-- Your task --
The lines from the start of the records through the one containing "cbn [andb]. do 2 f_equal. lia." are to be restated word for word; please include both ends.

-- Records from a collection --
* * *

Lemma read_chr_hit ctx a c b :
  cursor_at ctx a (String c b) ->
  read_chr ctx c = (true, set_i ctx (String.length (a ++ String c "")))
  /\ cursor_at (set_i ctx (String.length (a ++ String c "")))
               (a ++ String c "") b.
Proof.
  intros Hc. split.
  - destruct Hc as (Hs & Hn & Hi). unfold read_chr. rewrite Hs, Hn, Hi.
    rewrite chr_app_0. change (chr (String c b) 0) with c.
    rewrite Ascii.eqb_refl, !length_app_str. cbn [String.length].
    replace (String.length a <? String.length a + S (String.length b))%nat
      with true by (symmetry; apply Nat.ltb_lt; lia).
    cbn [andb]. do 2 f_equal. lia.
  - apply (cursor_set ctx a (String c b)); [exact Hc|].
    rewrite app_assoc_str. reflexivity.
Qed.

Lemma read_chr_miss ctx a c b :
  cursor_at ctx a b -> stops (fun x => Ascii.eqb x c) b = true ->
  read_chr ctx c = (false, ctx).
Proof.
  intros (Hs & Hn & Hi) Hb. unfold read_chr. rewrite Hs, Hn, Hi.
  destruct b as [|x b].
  - rewrite length_app_str. cbn [String.length].
    rewrite Nat.add_0_r, Nat.ltb_irrefl. reflexivity.
  - rewrite chr_app_0. change (chr (String x b) 0) with x.
    cbn in Hb. apply negb_true_iff in Hb. rewrite Hb, andb_false_r.
    reflexivity.
Qed.

Lemma wsp_no_token c :
  is_wsp c = true -> attr_char c = false /\ ptoken_char c = false.
Proof.
  unfold is_wsp. intros H. apply orb_true_iff in H.
  destruct H as [H|H]; apply Ascii.eqb_eq in H; subst c; vm_compute; auto.
Qed.

Lemma token_no_wsp c :
  attr_char c = true \/ ptoken_char c = true -> is_wsp c = false.
Proof.
  intros H. destruct (is_wsp c) eqn:W; [|reflexivity].
  destruct (wsp_no_token c W) as (A & B). destruct H; congruence.
Qed.

Lemma all_chars_app test a b :
  all_chars test (a ++ b) = true ->
  all_chars test a = true /\ all_chars test b = true.
Proof.
  unfold all_chars. induction a as [|c a IH]; cbn; [auto|].
  intros H. apply andb_true_iff in H. destruct H as (Hc & Hr).
  destruct (IH Hr) as (A & B). rewrite Hc, A. auto.
Qed.

Lemma stops_before_eq w rest :
  all_chars is_wsp w = true -> stops attr_char (w ++ String "=" rest) = true.
Proof.
  destruct w as [|c w]; [reflexivity|]. intros H.
  pose proof (all_chars_chr is_wsp (String c w) 0 H ltac:(cbn; lia)) as W.
  change (chr (String c w) 0) with c in W.
  destruct (wsp_no_token c W) as (A & _). cbn. now rewrite A.
Qed.

Lemma read_pname_at ctx a ws name b ps :
  cursor_at ctx a (ws ++ name ++ b) ->
  all_chars is_wsp ws = true ->
  name <> "" -> all_chars attr_char name = true ->
  stops attr_char b = true ->
  read_pname ctx ps = (true, set_i ctx (String.length (a ++ ws ++ name)), name)
  /\ cursor_at (set_i ctx (String.length (a ++ ws ++ name)))
               (a ++ ws ++ name) b.
Proof.
  intros Hc Hw Hne Hn Hb.
  destruct name as [|c name]; [congruence|].
  assert (Hcw : is_wsp c = false).
  { apply token_no_wsp. left.
    exact (all_chars_chr attr_char (String c name) 0 Hn ltac:(cbn; lia)). }
  destruct (skip_ws_at ctx a ws (String c name ++ b) Hc Hw) as (E1 & C1).
  { cbn. now rewrite Hcw. }
  cbn [append] in E1. split.
  - unfold read_pname. rewrite E1.
    rewrite (scan_at attr_char _ (a ++ ws) (String c name) b C1 Hn Hb).
    rewrite (mk_str_at _ (a ++ ws) (String c name) b C1).
    destruct C1 as (_ & _ & Hi1). rewrite Hi1.
    replace (String.length (a ++ ws)
             <? String.length ((a ++ ws) ++ String c name))%nat
      with true
      by (symmetry; apply Nat.ltb_lt; rewrite !length_app_str; cbn; lia).
    rewrite set_i_twice, app_assoc_str. reflexivity.
  - apply (cursor_set ctx a (ws ++ String c name ++ b)); [exact Hc|].
    rewrite !app_assoc_str. reflexivity.
Qed.

Lemma read_ptoken_at ctx a ws tok b ps :
  cursor_at ctx a (ws ++ tok ++ b) ->
  all_chars is_wsp ws = true ->
  tok <> "" -> all_chars ptoken_char tok = true ->
  stops ptoken_char b = true ->
  read_ptoken ctx ps = (true, set_i ctx (String.length (a ++ ws ++ tok)), tok).
Proof.
  intros Hc Hw Hne Hn Hb.
  destruct tok as [|c tok]; [congruence|].
  assert (Hcw : is_wsp c = false).
  { apply token_no_wsp. right.
    exact (all_chars_chr ptoken_char (String c tok) 0 Hn ltac:(cbn; lia)). }
  destruct (skip_ws_at ctx a ws (String c tok ++ b) Hc Hw) as (E1 & C1).
  { cbn. now rewrite Hcw. }
  cbn [append] in E1.
  unfold read_ptoken. rewrite E1.
  rewrite (scan_at ptoken_char _ (a ++ ws) (String c tok) b C1 Hn Hb).
  rewrite (mk_str_at _ (a ++ ws) (String c tok) b C1).
  destruct C1 as (_ & _ & Hi1). rewrite Hi1.
  replace (String.length (a ++ ws)
           <? String.length ((a ++ ws) ++ String c tok))%nat
    with true
    by (symmetry; apply Nat.ltb_lt; rewrite !length_app_str; cbn; lia).
  rewrite set_i_twice, app_assoc_str. reflexivity.
Qed.

Lemma read_qstring_miss ctx a ws b ps :
  cursor_at ctx a (ws ++ b) ->
  all_chars is_wsp ws = true -> stops is_wsp b = true ->
  stops (fun x => Ascii.eqb x CStr.dquote) b = true ->
  read_qstring ctx ps = (false, set_i ctx (String.length (a ++ ws)), ps)
  /\ cursor_at (set_i ctx (String.length (a ++ ws))) (a ++ ws) b.
Proof.
  intros Hc Hw Hb Hq.
  destruct (skip_ws_at ctx a ws b Hc Hw Hb) as (E1 & C1).
  split; [|exact C1]. unfold read_qstring. rewrite E1.
  destruct b as [|c b]; [reflexivity|].
  rewrite (read_chr_miss _ (a ++ ws) CStr.dquote (String c b) C1 Hq).
  reflexivity.
Qed.

Lemma read_qstring_hit ctx a ws v b ps :
  cursor_at ctx a (ws ++ String CStr.dquote (v ++ String CStr.dquote b)) ->
  all_chars is_wsp ws = true ->
  all_chars (other_than CStr.dquote) v = true ->
  read_qstring ctx ps
  = (true, set_i ctx (String.length (a ++ ws ++ quoted v)), v).
Proof.
  intros Hc Hw Hv.
  destruct (skip_ws_at ctx a ws _ Hc Hw eq_refl) as (E1 & C1).
  destruct (read_chr_hit _ _ _ _ C1) as (E2 & C2).
  unfold read_qstring. rewrite E1, E2.
  rewrite (find_at CStr.dquote _ _ v b C2 Hv).
  rewrite (mk_str_at _ _ v (String CStr.dquote b) C2).
  rewrite !set_i_twice. do 2 f_equal. f_equal. unfold quoted.
  rewrite !length_app_str. cbn [String.length].
  rewrite !length_app_str. cbn [String.length]. lia.
Qed.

* * *

-- Response to the exercise --
Lemma read_chr_hit ctx a c b :
  cursor_at ctx a (String c b) ->
  read_chr ctx c = (true, set_i ctx (String.length (a ++ String c "")))
  /\ cursor_at (set_i ctx (String.length (a ++ String c "")))
               (a ++ String c "") b.
Proof.
  intros Hc. split.
  - destruct Hc as (Hs & Hn & Hi). unfold read_chr. rewrite Hs, Hn, Hi.
    rewrite chr_app_0. change (chr (String c b) 0) with c.
    rewrite Ascii.eqb_refl, !length_app_str. cbn [String.length].
    replace (String.length a <? String.length a + S (String.length b))%nat
      with true by (symmetry; apply Nat.ltb_lt; lia).
    cbn [andb]. do 2 f_equal. lia.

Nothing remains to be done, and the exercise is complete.